# The task:
Some of the lines below need repeating. Reproduce exactly those between the lines holding "modify (fun p => mk_proxy (cfg p) c" and "l (log p)).", inclusive.

# Stored data:

+++++

(** ** Handles

    An int32_t is its value; bit operations on it are those on two's complement. *)
Definition kBitsAfterSubHalIndex : Z := 24.
Definition kSensorHandleSubHalIndexMask : Z := s32 0xFF000000.

Definition setSubHalIndex (sensorHandle : Z) (subHalIndex : nat) : Z :=
  Z.lor sensorHandle (s32 (Z.shiftl (s32 (u32 (Z.of_nat subHalIndex))) kBitsAfterSubHalIndex)).
Definition extractSubHalIndex (sensorHandle : Z) : Z :=
  u64 (Z.shiftr sensorHandle kBitsAfterSubHalIndex).
Definition clearSubHalIndex (sensorHandle : Z) : Z :=
  Z.land sensorHandle (Z.lnot kSensorHandleSubHalIndexMask).
Definition subHalIndexIsClear (sensorHandle : Z) : bool :=
  Z.land sensorHandle kSensorHandleSubHalIndexMask =? 0.

(** ** The object *)

Inductive query := QNow | QAcquire | QAvailable | QWrite (n : nat) | QQuantum.

Inductive sub_call :=
  | SSetOperationMode (mode : Z)
  | SActivate (handle : Z) (enabled : bool)
  | SBatch (handle period latency : Z)
  | SFlush (handle : Z)
  | SInject (ev : Event)
  | SRegister (mem : Z)
  | SUnregister (channel : Z)
  | SConfig (handle channel : Z) (rate : RateLevel)
  | SInitialize (callback : nat).

Inductive event :=
  | Asked (q : query) (answer : Z)
  | SubCalled (index : nat) (c : sub_call) (r : Result * Z)
  | Took (n : Z)                      (* mWakelockRefCount += n *)
  | Released                          (* release_wake_lock *)
  | Written (evs : list Event)        (* into the event queue, by a post *)
  | Flushed (evs : list Event)        (* into the event queue, by the writer *)
  | Queued (evs : list Event)         (* behind the pending ones *)
  | Refused (evs : list Event)        (* the pending queue is full *)
  | Dropped (evs : list Event)        (* the blocking write failed *)
  | Acked (n : Z)                     (* read from the wake-lock queue *)
  | TimedOut                          (* the wake lock was held too long *)
  | Stopping | Cleared | Started
  | Connected (sensors : list SensorInfo)
  | Disconnected (handles : list Z)
  | Woke (wakelock : bool).           (* the event flag of this queue, by stopThreads *)

Record config := mk_config {
  subHals : nat;                      (* mSubHalList.size() *)
  mSensors : omap SensorInfo;
  mDirectChannelSubHal : option nat;
}.

Record connection := mk_conn {
  mThreadsRun : bool;
  mEventQueue : bool;                 (* a valid queue *)
  mWakeLockQueue : bool;
  mEventQueueFlag : bool;             (* not null *)
  mWakelockQueueFlag : bool;
  mDynamicSensors : omap SensorInfo;
  mDynamicSensorsCallback : option Z;
  mCurrentOperationMode : Z;
}.

Record queue := mk_queue {
  mPendingWriteEventsQueue : list (list Event * Z);
  mSizePendingWriteEventsQueue : Z;
  mMostEventsObserved : Z;
}.

Record wake := mk_wake {
  mWakelockRefCount : Z;
  mWakelockTimeoutStartTime : Z;
  mWakelockTimeoutResetTime : Z;
}.

(** Where the threads are.  [WTop], [KTop]: about to take the mutex and look;
    [WWaiting], [KWaiting]: blocked on the condition variable; [WWriting n k]: in
    writeBlocking with the first [n] pending events, [k] of them wake-up events;
    [WWrote]: after it, waiting for the mutex. *)
Inductive writer_pc := WStopped | WTop | WWaiting | WWriting (n : nat) (k : Z) | WWrote (n : nat) (k : Z).
Inductive waker_pc := KStopped | KTop | KWaiting | KReading.

(** What the framework passed to initialize and how the queue library answers. *)
Record init_request := mk_request {
  rq_callback : option Z;
  rq_event_queue_valid : bool; rq_wakelock_queue_valid : bool;
  rq_event_flag_created : bool; rq_wakelock_flag_created : bool;
}.
Inductive init_pc :=
  | IIdle
  | INotify (rq : init_request)
  | IJoining (rq : init_request)
  | IReset (rq : init_request)
  | IDisable (rq : init_request)
  | IClear (rq : init_request)
  | IDynamic (rq : init_request)
  | IQueues (rq : init_request)
  | ISubHals
  | IStart.

Record threads := mk_threads { writer : writer_pc; waker : waker_pc; initializer : init_pc }.

(** [scoped]: the creation times of the locked ScopedWakelock objects alive. *)
Record proxy := mk_proxy {
  cfg : config; conn : connection; que : queue; wk : wake; thr : threads;
  scoped : list Z; log : list event;
}.

Section Proxy.
Context (answer : list event -> query -> Z).
Context (sub : list event -> nat -> sub_call -> Result * Z).   (* with the callback's second argument *)

Notation M := (StateM.M proxy).

Definition emit (e : event) : M unit :=
  modify (fun p => mk_proxy (cfg p) (conn p) (que p) (wk p) (thr p) (scoped p) (log p ++ [e])).
Definition set_conn (c : connection) : M unit :=
  modify (fun p => mk_proxy (cfg p) c (que p) (wk p) (thr p) (scoped p) (log p)).
Definition set_que (q : queue) : M unit :=
  modify (fun p => mk_proxy (cfg p) (conn p) q (wk p) (thr p) (scoped p) (log p)).
Definition set_wk (w : wake) : M unit :=
  modify (fun p => mk_proxy (cfg p) (conn p) (que p) w (thr p) (scoped p) (log p)).
Definition set_thr (t : threads) : M unit :=
  modify (fun p => mk_proxy (cfg p) (conn p) (que p) (wk p) t (scoped p) (log p)).
Definition set_scoped (l : list Z) : M unit :=
  modify (fun p => mk_proxy (cfg p) (conn p) (que p) (wk p) (thr p) l (log p)).
Definition set_writer (pc : writer_pc) : M unit :=
  t ← gets thr; set_thr (mk_threads pc (waker t) (initializer t)).
Definition set_waker (pc : waker_pc) : M unit :=
  t ← gets thr; set_thr (mk_threads (writer t) pc (initializer t)).
Definition set_init (pc : init_pc) : M unit :=
  t ← gets thr; set_thr (mk_threads (writer t) (waker t) pc).

Definition ask (q : query) : M Z :=
  h ← gets log;
  let a := answer h q in
  _ ← emit (Asked q a);
  mret a.
(** [mSubHalList[i]], which the source does not check. *)
Definition call_sub (i : nat) (c : sub_call) : M (Result * Z) :=
  n ← gets (fun p => subHals (cfg p));
  _ ← lift (if (i <? n)%nat then Some tt else None);
  h ← gets log;
  let r := sub h i c in
  _ ← emit (SubCalled i c r);
  mret r.

(** ** Condition variables

    Each has one thread that waits on it.  A notified thread takes the mutex again and
    looks at its condition, as it does at the top of its loop. *)

Definition woken_writer (t : threads) : threads :=
  mk_threads (match writer t with WWaiting => WTop | pc => pc end) (waker t) (initializer t).
Definition woken_waker (t : threads) : threads :=
  mk_threads (writer t) (match waker t with KWaiting => KTop | pc => pc end) (initializer t).

(** [mEventQueueWriteCV.notify_one()] and [mWakelockCV.notify_one()]. *)
Definition notify_writer : M unit := t ← gets thr; set_thr (woken_writer t).
Definition notify_waker : M unit := t ← gets thr; set_thr (woken_waker t).

(** ** The wake lock *)

(** SensorTimeout::WAKE_LOCK_SECONDS is one. *)
Definition kWakelockTimeoutNs : Z := 1000000000.

(** The time it sets on success. *)
Definition incrementRefCountAndMaybeAcquireWakelock (delta : Z) : M (option Z) :=
  c ← gets conn;
  if negb (mThreadsRun c) || (delta =? 0) then mret None else
  w ← gets wk;
  r ← (if mWakelockRefCount w =? 0 then ask QAcquire else mret 0);
  if negb (r =? 0) then mret None else
  _ ← (if mWakelockRefCount w =? 0 then notify_waker else mret tt);
  now ← ask QNow;
  _ ← set_wk (mk_wake (u64 (mWakelockRefCount w + delta)) now (mWakelockTimeoutResetTime w));
  _ ← emit (Took delta);
  mret (Some now).

Definition decrementRefCountAndMaybeReleaseWakelock (delta timeoutStart : Z) : M unit :=
  w ← gets wk;
  let timeoutStart := if timeoutStart =? - 1 then mWakelockTimeoutResetTime w else timeoutStart in
  if (mWakelockRefCount w =? 0) || (timeoutStart <? mWakelockTimeoutResetTime w) then mret tt else
  let count := mWakelockRefCount w - Z.min (mWakelockRefCount w) delta in
  _ ← set_wk (mk_wake count (mWakelockTimeoutStartTime w) (mWakelockTimeoutResetTime w));
  if count =? 0 then emit Released else mret tt.

Definition resetSharedWakelock : M unit :=
  w ← gets wk;
  _ ← decrementRefCountAndMaybeReleaseWakelock (mWakelockRefCount w) (- 1);
  now ← ask QNow;
  w ← gets wk;
  set_wk (mk_wake (mWakelockRefCount w) (mWakelockTimeoutStartTime w) now).

Definition sharedWakelockDidTimeout : M bool :=
  now ← ask QNow;
  w ← gets wk;
  mret (kWakelockTimeoutNs <? now - mWakelockTimeoutStartTime w).

(** ScopedWakelock's constructor with [locked]; whether the object is locked. *)
Definition createScopedWakelock (locked : bool) : M bool :=
  if negb locked then mret false else
  t ← incrementRefCountAndMaybeAcquireWakelock 1;
  match t with
  | None => mret false
  | Some t => l ← gets scoped; _ ← set_scoped (t :: l); mret true
  end.

(** The destructor of the [i]-th locked one. *)
Definition destroyScopedWakelock (i : nat) : M unit :=
  l ← gets scoped;
  t ← lift (l !! i);
  _ ← set_scoped (delete i l);
  decrementRefCountAndMaybeReleaseWakelock 1 t.

(** ** Posting events *)

(** [mSensors.at]; [None] is std::out_of_range. *)
Definition is_wakeup (c : config) (ev : Event) : option bool :=
  sensor ← map_find (ev_handle ev) (mSensors c);
  Some (negb (Z.land (si_flags sensor) WAKE_UP =? 0)).

Definition countNumWakeupEvents (c : config) (evs : list Event) (n : nat) : option Z :=
  for_c (seq 0 n) 0 (fun i k =>
    ev ← evs !! i;
    wakes ← is_wakeup c ev;
    Some (if (wakes : bool) then k + 1 else k)).

Definition processEvents (c : config) (index : nat) (evs : list Event) : option (list Event * Z) :=
  for_c evs ([], 0) (fun ev acc =>
    let ev := mk_event (setSubHalIndex (ev_handle ev) index) (ev_type ev) (ev_timestamp ev) (ev_payload ev) in
    wakes ← is_wakeup c ev;
    Some (acc.1 ++ [ev], if (wakes : bool) then acc.2 + 1 else acc.2)).

Definition kMaxSizePendingWriteEventsQueue : Z := 100000.

(** The write of what fits while nothing is pending; how many events it was. *)
Definition write_direct (evs : list Event) : M nat :=
  cn ← gets conn;
  q ← gets que;
  match mPendingWriteEventsQueue q with
  | [] =>
      _ ← lift (if mEventQueue cn then Some tt else None);
      avail ← ask QAvailable;
      let numToWrite := Z.to_nat (Z.min (Z.of_nat (length evs)) avail) in
      if (0 <? numToWrite)%nat then
        ok ← ask (QWrite numToWrite);
        if negb (ok =? 0) then
          _ ← lift (if mEventQueueFlag cn then Some tt else None);
          _ ← emit (Written (take numToWrite evs));
          mret numToWrite
        else mret 0%nat
      else mret 0%nat
  | _ => mret 0%nat
  end.

Definition postEventsToMessageQueue (evs : list Event) (numWakeupEvents : Z) (locked : bool) : M unit :=
  cn ← gets conn;
  if negb (mThreadsRun cn) then mret tt else
  inc ← (if (locked : bool) then
           t ← incrementRefCountAndMaybeAcquireWakelock numWakeupEvents; mret (bool_decide (is_Some t))
         else mret true);
  if negb inc then mret tt else
  numToWrite ← write_direct evs;
  c ← gets cfg;
  written ← lift (countNumWakeupEvents c evs numToWrite);
  let numLeft := Z.of_nat (length evs) - Z.of_nat numToWrite in
  let wakeupsLeft := u64 (numWakeupEvents - written) in
  if numLeft =? 0 then mret tt else
  q ← gets que;
  if mSizePendingWriteEventsQueue q + numLeft <=? kMaxSizePendingWriteEventsQueue then
    let size := mSizePendingWriteEventsQueue q + numLeft in
    _ ← set_que (mk_queue (mPendingWriteEventsQueue q ++ [(drop numToWrite evs, wakeupsLeft)]) size
                   (Z.max (mMostEventsObserved q) size));
    _ ← notify_writer;
    emit (Queued (drop numToWrite evs))
  else
    _ ← emit (Refused (drop numToWrite evs));
    decrementRefCountAndMaybeReleaseWakelock wakeupsLeft (- 1).

(** HalProxyCallback of the sub-HAL [index]; [locked] is [wakelock.isLocked()]. *)
Definition postEvents (index : nat) (evs : list Event) (locked : bool) : M unit :=
  match evs with
  | [] => mret tt
  | _ =>
      cn ← gets conn;
      if negb (mThreadsRun cn) then mret tt else
      c ← gets cfg;
      '(processed, numWakeupEvents) ← lift (processEvents c index evs);
      if (0 <? numWakeupEvents) && negb locked then mret tt else
      postEventsToMessageQueue processed numWakeupEvents locked
  end.

(** ** The writer thread *)

(** From taking the mutex (at the top of the loop or woken up) to releasing it: the
    thread ends, waits, or goes on to write. *)
Definition writer_section : M unit :=
  cn ← gets conn;
  if negb (mThreadsRun cn) then set_writer WStopped else
  q ← gets que;
  match mPendingWriteEventsQueue q with
  | [] => set_writer WWaiting
  | (evs, _) :: _ =>
      _ ← lift (if mEventQueue cn && mEventQueueFlag cn then Some tt else None);
      eventQueueSize ← ask QQuantum;
      let numToWrite := Z.to_nat (Z.min (Z.of_nat (length evs)) eventQueueSize) in
      c ← gets cfg;
      k ← lift (countNumWakeupEvents c evs numToWrite);
      set_writer (WWriting numToWrite k)
  end.

(** writeBlocking has returned [success]; a failure is accounted for at once. *)
Definition writer_wrote (n : nat) (k : Z) (success : bool) : M unit :=
  q ← gets que;
  front ← lift (head (mPendingWriteEventsQueue q));
  _ ← set_writer (WWrote n k);
  if (success : bool) then emit (Flushed (take n front.1))
  else
    _ ← emit (Dropped (take n front.1));
    decrementRefCountAndMaybeReleaseWakelock k (- 1).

+++++

# Task response:
  modify (fun p => mk_proxy (cfg p) c (que p) (wk p) (thr p) (scoped p) (log p)).
Definition set_que (q : queue) : M unit :=
  modify (fun p => mk_proxy (cfg p) (conn p) q (wk p) (thr p) (scoped p) (log p)).
Definition set_wk (w : wake) : M unit :=
  modify (fun p => mk_proxy (cfg p) (conn p) (que p) w (thr p) (scoped p) (log p)).
Definition set_thr (t : threads) : M unit :=
  modify (fun p => mk_proxy (cfg p) (conn p) (que p) (wk p) t (scoped p) (log p)).
Definition set_scoped (l : list Z) : M unit :=
  modify (fun p => mk_proxy (cfg p) (conn p) (que p) (wk p) (thr p) l (log p)).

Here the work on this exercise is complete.